There are MANY good MSG examples available from Allen Bradley. Here's one:
http://au.rockwellautomation.com/applications/gs/ap/gsau.nsf/pages/Messaging_in_a_MicroLogix_1100
As far as reading vs. writing, neither one is 'better': there is no difference in speed or reliability with the Ethernet. I would recommend you consider an architecture where the slaves communicate (write) to the master every time they have a change. Define a block of memory in your slave with all the data to be sent to the master and any time a change occurs for an item within the block, blast the whole block up to the master. There is no point in sending small chunks because the Ethernet has a minimum block size of around 1K anyhow.
Your other alternative is to have the master poll each slave in an infinite loop (a suck approach, vs the above blow approach). Its deterministic (good) but I prefer the 'blow' approach above because you get updates as soon as they occur and it scales great: add 100 slaves and you don't get killed by polling time.
Don't sweat the MSG: its amazingly easy. As in the above example, you just point to the block of registers you want to read or write from (and their length), give it the IP address of the other PLC to read or write to, and it works (sends/receives to/from the block of memory on the other PLC). If you do the 'blow' approach above, be sure to write a timer to keep from constantly sending new data each scan: send a maximum of once per second for example. That way you send immediately on the first change, but if you get another change, you wait another second to tell the master. So it keeps that one slave from hogging all the comms if you have a shared monitored input that goes nuts and oscillates.

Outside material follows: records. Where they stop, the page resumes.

(* ===== verification/Markets.v ===== *)
(** * Private RPC: markets, top of book, reference price, midpoints

    The in-memory midpoint history of a market (sequencer/src/midpoint.rs),
    the sampler that feeds it and the four market methods of node/src/rpc.rs,
    with the provider configuration of rpc/src/refprice.rs.  What the zone node
    answers to the contract reads is the record [MarketNode], one answer per
    request; two requests of one method may be answered at different blocks. *)

From stdpp Require Import gmap list strings.
From S2P Require Import Prelude.
From S2P Require Import BTree.
From S2P Require Import OrderbookModel.
From S2P Require Import RefPrice.
From S2P Require Import RpcTypes.
From S2P Require Import RpcDispatch.
From S2P Require Import RpcExplorer.
#[local] Open Scope string_scope.
#[local] Open Scope Z_scope.
#[local] Open Scope api_scope.

(** ** The midpoint history *)

Definition MIDPOINT_RETENTION : nat := 2880.
Definition MIDPOINT_SAMPLE_INTERVAL : Z := 15.
Definition SUPPORTED_INTERVALS : list string := ["1m"; "5m"; "1h"].

Definition interval_seconds (interval : string) : option Z :=
  if String.eqb interval "1m" then Some 60
  else if String.eqb interval "5m" then Some 300
  else if String.eqb interval "1h" then Some 3600
  else None.

Record RawSample := mkRawSample { rs_timestamp : Z; rs_midpoint : Z }.
Record BucketSample := mkBucketSample { bu_bucket_end : Z; bu_midpoint : Z }.
Record MidpointHistory := mkMidpointHistory { mh_inner : list RawSample; mh_capacity : nat }.

Definition midpoint_new (capacity : nat) : MidpointHistory := mkMidpointHistory [] (Nat.max capacity 1).

(** [pop_front] when full, then [push_back]. *)
Definition record (sample : RawSample) (h : MidpointHistory) : MidpointHistory :=
  let buf := if (length (mh_inner h) =? mh_capacity h)%nat then drop 1 (mh_inner h) else mh_inner h in
  mkMidpointHistory (buf ++ [sample]) (mh_capacity h).

(** The end of the bucket of a sample; one step of the loop over the samples. *)
Definition bucket_end_of (interval_secs : Z) (s : RawSample) : Z :=
  let bucket_start := rs_timestamp s / interval_secs * interval_secs in
  saturating_add U64_MAX bucket_start interval_secs.
Definition bucketize (interval_secs : Z) (buf : list RawSample) : btree Z :=
  foldl (fun buckets s => bt_insert (bucket_end_of interval_secs s) (rs_midpoint s) buckets) [] buf.

Definition midpoint_query (h : MidpointHistory) (interval_secs limit : Z) (cursor : option Z)
    : list BucketSample * option Z :=
  if (interval_secs =? 0) || (limit =? 0) then ([], None)
  else match mh_inner h with
  | [] => ([], None)
  | buf =>
    let buckets := bucketize interval_secs buf in
    let cursor_cap := default U64_MAX cursor in
    let filtered := range_lt cursor_cap buckets in
    let total := length filtered in
    let take := Nat.min (Z.to_nat limit) total in
    let drop_count := (total - take)%nat in
    let page := (fun p => mkBucketSample p.1 p.2) <$> drop drop_count filtered in
    let next_cursor := if (0 <? drop_count)%nat then bu_bucket_end <$> head page else None in
    (page, next_cursor)
  end.

(** ** Responses *)

Record MarketToken := mkMarketToken { mt_address : Z; mt_symbol : string; mt_decimals : Z }.
Inductive MarketAction := MarketBuy | MarketSell | LimitBid | LimitAsk.
Inductive MarketTimeInForce := Gtc | Ioc | Fok.

Record MarketEntry := mkMarketEntry {
  me_pair : string; me_base : MarketToken; me_quote : MarketToken; me_min_order_amount : Z; me_price_decimals : Z;
  me_price_unit : string; me_allowed_actions : list MarketAction; me_market_time_in_force : list MarketTimeInForce;
  me_limit_time_in_force : list MarketTimeInForce
}.
Record MarketConfigResponse := mkMarketConfig { mc_darkpool : Z; mc_markets : list MarketEntry }.
Record OrderLevel := mkLevel { ol_price : Z; ol_quantity : Z }.
Record TopOfBookResponse := mkTopOfBook {
  tb_pair : string; tb_base : Z; tb_quote : Z; tb_bid : option OrderLevel; tb_ask : option OrderLevel;
  tb_midpoint : option Z; tb_spread : option Z; tb_as_of_block : Z
}.
Record HistoryAvailability := mkAvailability { ha_enabled : bool; ha_reason : string }.
Record MidpointSample := mkMidpointSample { ms_timestamp : Z; ms_midpoint : Z }.
Record ReferencePriceResponse := mkReferenceResponse {
  rr_enabled : bool; rr_pair : string; rr_base : Z; rr_quote : Z; rr_price : option Z; rr_source : option string;
  rr_as_of_block : option Z; rr_as_of_timestamp : option Z; rr_fresh : option bool; rr_age_secs : option Z;
  rr_max_deviation_bps : option Z; rr_max_staleness_secs : option Z; rr_price_decimals : Z; rr_price_unit : string;
  rr_disclaimer : string; rr_reason : option string
}.
Definition REFERENCE_PRICE_UNIT : string :=
  "fixed-point integer (6 decimals); quote = floor(baseAmount * price / 1000000)".
Definition REFERENCE_PRICE_DISCLAIMER : string := "alpha infrastructure; not a production oracle".
Record MidpointHistoryResponse := mkMidpointResponse {
  mr_pair : string; mr_base : Z; mr_quote : Z; mr_interval : string; mr_samples : list MidpointSample;
  mr_next_cursor : option string; mr_history : HistoryAvailability
}.

Inductive ReferencePriceProviderKind := Static (price : Z) (source : string).
Record ReferencePriceProviderConfig := mkProviderConfig {
  pc_max_deviation_bps : Z; pc_max_staleness_secs : Z; pc_kind : ReferencePriceProviderKind
}.
Definition static_alpha (price max_deviation_bps : Z) : ReferencePriceProviderConfig :=
  mkProviderConfig max_deviation_bps 0 (Static price "static:alpha").
Definition static_snapshot (c : ReferencePriceProviderConfig) : option (Z * string) :=
  match pc_kind c with Static price source => Some (price, source) end.

Definition level_from_response (price quantity : Z) : option OrderLevel :=
  if (price =? 0) || (quantity =? 0) then None else Some (mkLevel price quantity).

Definition parse_midpoint_cursor (W : Wire) (cursor : option string) : result JsonRpcError (option Z) :=
  match cursor with
  | None => Ok None
  | Some raw =>
    match u64_from_str W raw with
    | Some u => Ok (Some u)
    | None => Err (invalid_params "cursor must be a hex quantity")
    end
  end.

(** [format!("0x{ts:x}")]: no leading zeros; 16 digits hold 64 bits. *)
Fixpoint hex_trimmed (fuel : nat) (n : Z) (acc : string) : string :=
  match fuel with
  | O => acc
  | S fuel' =>
    let acc := String (hex_digit (n mod 16)) acc in
    if n / 16 =? 0 then acc else hex_trimmed fuel' (n / 16) acc
  end.
Definition hex_quantity (n : Z) : string := "0x" +:+ hex_trimmed 16 n EmptyString.

Definition build_midpoint_history_response (pair : string) (base quote : Z) (interval : string)
    (samples : list MidpointSample) (next_cursor : option Z) : MidpointHistoryResponse :=
  mkMidpointResponse pair base quote interval samples (hex_quantity <$> next_cursor)
    (mkAvailability true "in-process midpoint sampler online; polls top-of-book every 15s, retains ~2880 raw samples").

Definition build_reference_price_response (provider : option ReferencePriceProviderConfig)
    (loaded_at_secs now_secs as_of_block : Z) (pair : string) (base quote : Z) : ReferencePriceResponse :=
  match provider with
  | None =>
    mkReferenceResponse false pair base quote None None None None None None None None PRICE_DECIMALS
      REFERENCE_PRICE_UNIT REFERENCE_PRICE_DISCLAIMER (Some "reference-price provider not configured")
  | Some provider =>
    let '(price, source) := match pc_kind provider with Static price source => (price, source) end in
    let snapshot := mkReferencePrice price (bytes_of source) 0 loaded_at_secs in
    let guard := mkReferencePriceGuard (pc_max_deviation_bps provider) (pc_max_staleness_secs provider) in
    let fresh := is_fresh guard snapshot now_secs in
    let age := age_secs snapshot now_secs in
    mkReferenceResponse true pair base quote (Some price) (Some source) (Some 0) (Some loaded_at_secs) (Some fresh)
      (Some age) (Some (pc_max_deviation_bps provider)) (Some (pc_max_staleness_secs provider)) PRICE_DECIMALS
      REFERENCE_PRICE_UNIT REFERENCE_PRICE_DISCLAIMER None
  end.

(** ** The reads *)

Record MarketNode := mkMarketNode {
  dp_pair_exists : Z -> Z -> result string bool;
  dp_pair_count : result string Z;
  dp_pair_at : Z -> result string (Z * Z);
  dp_best_bid : Z -> Z -> result string (Z * Z);
  dp_best_ask : Z -> Z -> result string (Z * Z);
  dp_min_order_amount : result string Z;
  token_symbol : Z -> result string string;
  token_decimals : Z -> result string Z;
  node_block_number : result string Z
}.

(** [HashMap<MarketKey, Arc<MidpointHistory>>] *)
Abbreviation MidpointHistories := (gmap (Z * Z) MidpointHistory).

Section Methods.
Context (W : Wire) (N : MarketNode).
Abbreviation M := (Api MidpointHistories).

Definition ensure_darkpool_market (base quote : Z) : M unit :=
  exists_ <- query (dp_pair_exists N base quote);
  if (exists_ : bool) then aret tt
  else afail (invalid_params ("market " +:+ (hex_address base +:+ ("/" +:+ (hex_address quote +:+
    " does not exist in the darkpool"))))).

Definition market_token (address : Z) : M MarketToken :=
  symbol <- query (token_symbol N address);
  decimals <- query (token_decimals N address);
  aret (mkMarketToken address symbol decimals).

Definition market_label (base quote : Z) : M string :=
  base <- market_token base;
  quote <- market_token quote;
  aret (mt_symbol base +:+ ("/" +:+ mt_symbol quote)).

Fixpoint pairs_loop (indices : list Z) : M (list (Z * Z)) :=
  match indices with
  | [] => aret []
  | index :: indices =>
    pair <- query (dp_pair_at N index);
    pairs <- pairs_loop indices;
    aret (pair :: pairs)
  end.

Definition darkpool_pairs : M (list (Z * Z)) :=
  pair_count <- query (dp_pair_count N);
  match try_from U64_MAX pair_count with
  | None => afail (internal "darkpool pair count exceeds platform limits")
  | Some pair_count => pairs_loop (seqZ 0 pair_count)
  end.

Fixpoint market_entries (min_order_amount : Z) (pairs : list (Z * Z)) : M (list MarketEntry) :=
  match pairs with
  | [] => aret []
  | (base, quote) :: pairs =>
    base <- market_token base;
    quote <- market_token quote;
    markets <- market_entries min_order_amount pairs;
    aret (mkMarketEntry (mt_symbol base +:+ ("/" +:+ mt_symbol quote)) base quote min_order_amount PRICE_DECIMALS
            REFERENCE_PRICE_UNIT [MarketBuy; MarketSell; LimitBid; LimitAsk] [Ioc; Fok] [Gtc] :: markets)
  end.

Definition darkpool_market_config : M MarketConfigResponse :=
  min_order_amount <- query (dp_min_order_amount N);
  pairs <- darkpool_pairs;
  markets <- market_entries min_order_amount pairs;
  aret (mkMarketConfig DARKPOOL_ADDRESS markets).

Definition zone_get_market_config : M MarketConfigResponse := darkpool_market_config.

Definition zone_get_reference_price (provider : option ReferencePriceProviderConfig) (ref_price_loaded_at now_secs : Z)
    (base quote : Z) : M ReferencePriceResponse :=
  _ <- ensure_darkpool_market base quote;
  pair <- market_label base quote;
  as_of_block <- query (node_block_number N);
  aret (build_reference_price_response provider ref_price_loaded_at now_secs as_of_block pair base quote).

Definition zone_get_top_of_book (base quote : Z) : M TopOfBookResponse :=
  _ <- ensure_darkpool_market base quote;
  pair <- market_label base quote;
  best_bid <- query (dp_best_bid N base quote);
  best_ask <- query (dp_best_ask N base quote);
  as_of_block <- query (node_block_number N);
  let bid := level_from_response best_bid.1 best_bid.2 in
  let ask := level_from_response best_ask.1 best_ask.2 in
  let '(midpoint, spread) :=
    match bid, ask with
    | Some b, Some a =>
      (Some (saturating_add U128_MAX (ol_price b) (ol_price a) / 2), Some (saturating_sub (ol_price a) (ol_price b)))
    | _, _ => (None, None)
    end in
  aret (mkTopOfBook pair base quote bid ask midpoint spread as_of_block).

Definition midpoint_histories : M MidpointHistories := fun s => (Ok s, s).

Definition zone_get_midpoint_history (base quote : Z) (interval : string) (limit : Z) (cursor : option string)
    : M MidpointHistoryResponse :=
  _ <- ensure_darkpool_market base quote;
  pair <- market_label base quote;
  match interval_seconds interval with
  | None => afail (invalid_params ("unsupported interval `" +:+ (interval +:+ ("`; expected one of: " +:+
      String.concat ", " SUPPORTED_INTERVALS))))
  | Some interval_secs =>
    match parse_midpoint_cursor W cursor with
    | Err e => afail e
    | Ok cursor_ts =>
      histories <- midpoint_histories;
      let '(page, next_cursor) :=
        match (histories : MidpointHistories) !! (base, quote) with
        | Some history => midpoint_query history interval_secs limit cursor_ts
        | None => ([], None)
        end in
      let samples := (fun s => mkMidpointSample (bu_bucket_end s) (bu_midpoint s)) <$> page in
      aret (build_midpoint_history_response pair base quote interval samples next_cursor)
    end
  end.

(** ** The sampler: one tick, at time [now_secs] *)

Definition sample_pair (now_secs : Z) (index : Z) (histories : MidpointHistories) : MidpointHistories :=
  match dp_pair_at N index with
  | Err _ => histories
  | Ok (base, quote) =>
    match dp_best_bid N base quote with
    | Err _ => histories
    | Ok (bid_price, bid_quantity) =>
      match dp_best_ask N base quote with
      | Err _ => histories
      | Ok (ask_price, ask_quantity) =>
        if (bid_price =? 0) || (bid_quantity =? 0) || (ask_price =? 0) || (ask_quantity =? 0) then histories
        else
          let history := default (midpoint_new MIDPOINT_RETENTION) (histories !! (base, quote)) in
          <[(base, quote) := record (mkRawSample now_secs (saturating_add U128_MAX bid_price ask_price / 2)) history]> histories
      end
    end
  end.

Definition sampler_tick (now_secs : Z) (histories : MidpointHistories) : MidpointHistories :=
  match dp_pair_count N with
  | Err _ => histories
  | Ok pair_count =>
    match try_from U64_MAX pair_count with
    | None => histories
    | Some pair_count => foldl (fun h index => sample_pair now_secs index h) histories (seqZ 0 pair_count)
    end
  end.
End Methods.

I also set up a heartbeat register on every slave to force it to communicate at least once per second (just a bit in your shared block of memory that toggles once per second). Then, over on the master, I verify I get a comm from each slave once every five seconds or produce an error to the HMI that we lost comms to a slave: I use five seconds to avoid any nuisance complaints. That's way cool because you can basically tell the operator which Ethernet cable you're having a problem with. If you are putting an HMI at each station, I also send heartbeats once a second from the master to every slave: that will allow the HMI at each slave to complain if it loses comms from the master and it makes troubleshooting the Ethernet really easy by just looking at all the HMI's.